I believe the general consensus on paintball tanks is they are too small, and at times contain traces of oil inside them which would make them undesirable to use for your aquarium.

Mike


----------



## Rolo (Dec 10, 2003)

Paintball tanks cannot be hooked up to CO2 regulators. At least not with a lot of trouble at finding special parts and extra money. Best to stick with regular cylinders w/ a CGA-320 valve. 

Look up welding in your phone book and you're sure to find many sources. Ebay is also good. I was able to get it cheaper then locally.

A 15lb cost me $40+shipping on ebay and a 5lb alu cost $60 locally.


----------



## Myalgae (Aug 22, 2004)

*CO2 tanks*

Go to a beer distributor they have 10-20 lb tanks. I am renting a 20 lb tank in Philly for $75 down and $15 to fill it. I get the $75 back if I turn the tank back in to them. I have had my tank running on the SMS122 controller for 3-4 months and the pressure in the tank has not decreased-at least what the pressure gauge reads.
There is probably a beer store in DE that has CO2 tanks.
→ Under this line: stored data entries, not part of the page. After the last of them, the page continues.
(** The game-over screen waits for the encoder switch. *)
Lemma simon_game_over_spec s w :
  wlp (SimonSays._handle_game_over s) (λ s' _, simon_over s s') w ∧
  (press_pending w →
   wp (SimonSays._handle_game_over s) (λ s' _, simon_over s s') w).
Proof.
  assert (Hover : simon_over s
    (SimonSays.set_base
       (update_high_score
          (SimonSays.base (SimonSays.set_base
             (set_flags false true (SimonSays.base s)) s)))
       (SimonSays.set_base (set_flags false true (SimonSays.base s)) s))).
  { unfold simon_over, update_high_score. simpl.
    destruct (_ >? _); simpl; auto. }
  unfold SimonSays._handle_game_over. split.
  - apply wlp_seq. intros w1. apply wlp_seq. intros w2. apply wlp_ret.
    exact Hover.
  - intros Hp. apply wp_seq_outputs.
    { apply outputs_only_flash_all; discriminate. }
    intros w1 I1 _.
    destruct (wait_for_continue_returns w1) as (w2 & E).
    { eapply press_pending_inputs; eauto. }
    unfold wp, bind. rewrite E. exact Hover.
Qed.

Lemma simon_wrong_input_spec key expected s w :
  (key < 12)%nat → (expected < 12)%nat →
  wlp (SimonSays._handle_wrong_input key expected s)
      (λ s' _, simon_over s s') w ∧
  (press_pending w →
   wp (SimonSays._handle_wrong_input key expected s)
      (λ s' _, simon_over s s') w).
Proof.
  intros Hk He. unfold SimonSays._handle_wrong_input. split.
  - do 5 (apply wlp_seq; intros ?). apply (proj1 (simon_game_over_spec _ _)).
  - intros Hp. apply wp_seq_outputs.
    { repeat apply outputs_only_seq;
        auto using outputs_only_set_key with outputs. }
    intros w1 I1 _. apply wp_seq_outputs.
    { repeat apply outputs_only_seq;
        auto using outputs_only_set_key with outputs. }
    intros w2 I2 _. apply wp_seq_outputs.
    { apply outputs_only_set_key. exact He. }
    intros w3 I3 _. apply wp_seq_outputs; [auto with outputs|].
    intros w4 I4 _. apply wp_seq_outputs.
    { apply outputs_only_sleep. discriminate. }
    intros w5 I5 _. apply (proj2 (simon_game_over_spec _ _)).
    eapply press_pending_inputs; [|exact Hp]. congruence.
Qed.

Lemma simon_press_simon_key key s :
  SimonSays.awaiting s →
  key ∈ SimonSays.SIMON_KEYS →
  ∃ expected,
    SimonSays.sequence s !! SimonSays.player_position s = Some expected ∧
    (expected < 12)%nat ∧
    SimonSays.handle_key_press key s
    = if (key =? expected)%nat
      then SimonSays._handle_correct_input key s
      else SimonSays._handle_wrong_input key expected s.
Proof.
  intros (Hwait & Hpos & Hseq) Hkey.
  destruct (lookup_lt_is_Some_2 _ _ Hpos) as [expected He].
  exists expected. split; [exact He|]. split.
  - rewrite Forall_forall in Hseq. apply simon_key_color.
    apply Hseq. eapply list_elem_of_lookup_2; eauto.
  - unfold SimonSays.handle_key_press. rewrite Hwait. cbn [negb].
    unfold SimonSays.is_simon_key. rewrite bool_decide_eq_true_2 by exact Hkey.
    cbn [negb]. rewrite He. reflexivity.
Qed.
Definition flushAllPages (bp : t) : t :=
  let file' :=
    fold_left (fun f fr => if is_dirty fr
                           then writePageToDisk f (page_id fr) (data fr) else f)
              (frames bp) (db_file bp) in
  mkPool (map (set_dirty false) (frames bp)) (page_table bp) (lru_list bp)
         file' (page_hits bp) (page_misses bp).

(* a store through the BufferFrame* that getPage returned *)
Definition storeData (bp : t) (frame_id : BufferFrameId) (d : list byte) : t :=
  match frames bp !! frame_id with
  | Some fr => with_frames (<[frame_id := set_data d fr]> (frames bp)) bp
  | None => bp
  end.

(* the pages the page table maps, in increasing order of page id *)
Definition resident (bp : t) : list PageId :=
  (map_to_list (page_table bp)).*1.

Definition frame_of (bp : t) (p : PageId) : option BufferFrame :=
  match page_table bp !! p with
  | Some frame_id => frames bp !! frame_id
  | None => None
  end.

Definition pinned_count (bp : t) : nat :=
  length (filter (fun fr => is_pinned fr = true) (frames bp)).

(* get_page immediately followed by release_page, for each page in turn *)
Fixpoint access_all (bp : t) (ps : list PageId) : outcome t unit :=
  match ps with
  | [] => Ok tt bp
  | p :: ps' =>
      bind (getPage bp p) (fun _ bp' => access_all (releasePage bp' p) ps')
  end.

(* The representation invariant of the pool: the LRU list holds every frame
   id exactly once, and the page table and the frames agree on every page
   other than the reserved page 0. *)
Record wf (bp : t) : Prop := mkWf {
  wf_lru_valid : ∀ f, f ∈ lru_list bp → (f < length (frames bp))%nat;
  wf_lru_complete : ∀ f, (f < length (frames bp))%nat → f ∈ lru_list bp;
  wf_lru_nodup : NoDup (lru_list bp);
  wf_table_valid : ∀ p f, page_table bp !! p = Some f → (f < length (frames bp))%nat;
  wf_table_page : ∀ p f fr, p ≠ 0 → page_table bp !! p = Some f →
                    frames bp !! f = Some fr → page_id fr = p;
  wf_frame_table : ∀ f fr, frames bp !! f = Some fr → page_id fr ≠ 0 →
                    page_table bp !! page_id fr = Some f
}.

(* the invariant, as a test that can be run on a given pool *)
Definition wf_check (bp : t) : bool :=
  bool_decide (Forall (λ f, f < length (frames bp))%nat (lru_list bp)) &&
  bool_decide (Forall (λ f, f ∈ lru_list bp) (seq 0 (length (frames bp)))) &&
  bool_decide (NoDup (lru_list bp)) &&
  bool_decide (map_Forall (λ p f, (f < length (frames bp))%nat ∧
                                  (p ≠ 0 → page_id <$> frames bp !! f = Some p))
                          (page_table bp)) &&
  bool_decide (Forall (λ ffr, page_id ffr.2 ≠ 0 →
                              page_table bp !! page_id ffr.2 = Some ffr.1)
                      (imap pair (frames bp))).

(* The pool states a client can produce from a pool of n frames through the
   public interface and stores through the frames it was handed. *)
Inductive reachable (n : nat) : t → Prop :=
| reach_init file : reachable n (init n file)
| reach_getPage bp p : reachable n bp → reachable n (final_state (getPage bp p))
| reach_releasePage bp p : reachable n bp → reachable n (releasePage bp p)
| reach_markDirty bp p : reachable n bp → reachable n (markDirty bp p)
| reach_flushPage bp p : reachable n bp → reachable n (flushPage bp p)
| reach_flushAllPages bp : reachable n bp → reachable n (flushAllPages bp)
| reach_storeData bp f d : reachable n bp → reachable n (storeData bp f d).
I would not buy a tank just borrow one.
Dave


----------



## pjhaddock (Sep 21, 2004)

I got mine from a welding shop locally... The pressure will not go down on the tank until it is almost empty from what I have READ. Once the pressure begins to drop you only have a week or two before it empties... Hopefully some others will coment on that...

Philip


----------



## bharada (Mar 5, 2004)

pjhaddock said:


> ...The pressure will not go down on the tank until it is almost empty from what I have READ. Once the pressure begins to drop you only have a week or two before it empties... Hopefully some others will coment on that...
> 
> Philip


As long as there's still liquid CO2 in the tank it should maintain a 900-1000psi tank pressure. Once you see the pressure drop below 900psi you're running on gaseous CO2 alone and should make plans to get your tank refilled within the next couple of week to be safe.


----------



## Silent Running (Sep 13, 2004)

Is it safe to use a used CO2 tank? It's my understanding that once a tank has CO2 in it, nothing else can legally be put in there, however, there's no telling what was in the tank before you put CO2 in it. I bought a new one a few years back for my calcium reactor from Premium Aquatics for the above reason. Please let me know if I'm the victim of an urban aquarium legend .


----------



## John P. (Apr 10, 2004)

I bought mine here, and had it filled at a local home brewery (beer) place for $4.99.


----------



## Rex Grigg (Dec 10, 2002)

Silent Running said:


> Is it safe to use a used CO2 tank? It's my understanding that once a tank has CO2 in it, nothing else can legally be put in there, however, there's no telling what was in the tank before you put CO2 in it. I bought a new one a few years back for my calcium reactor from Premium Aquatics for the above reason. Please let me know if I'm the victim of an urban aquarium legend .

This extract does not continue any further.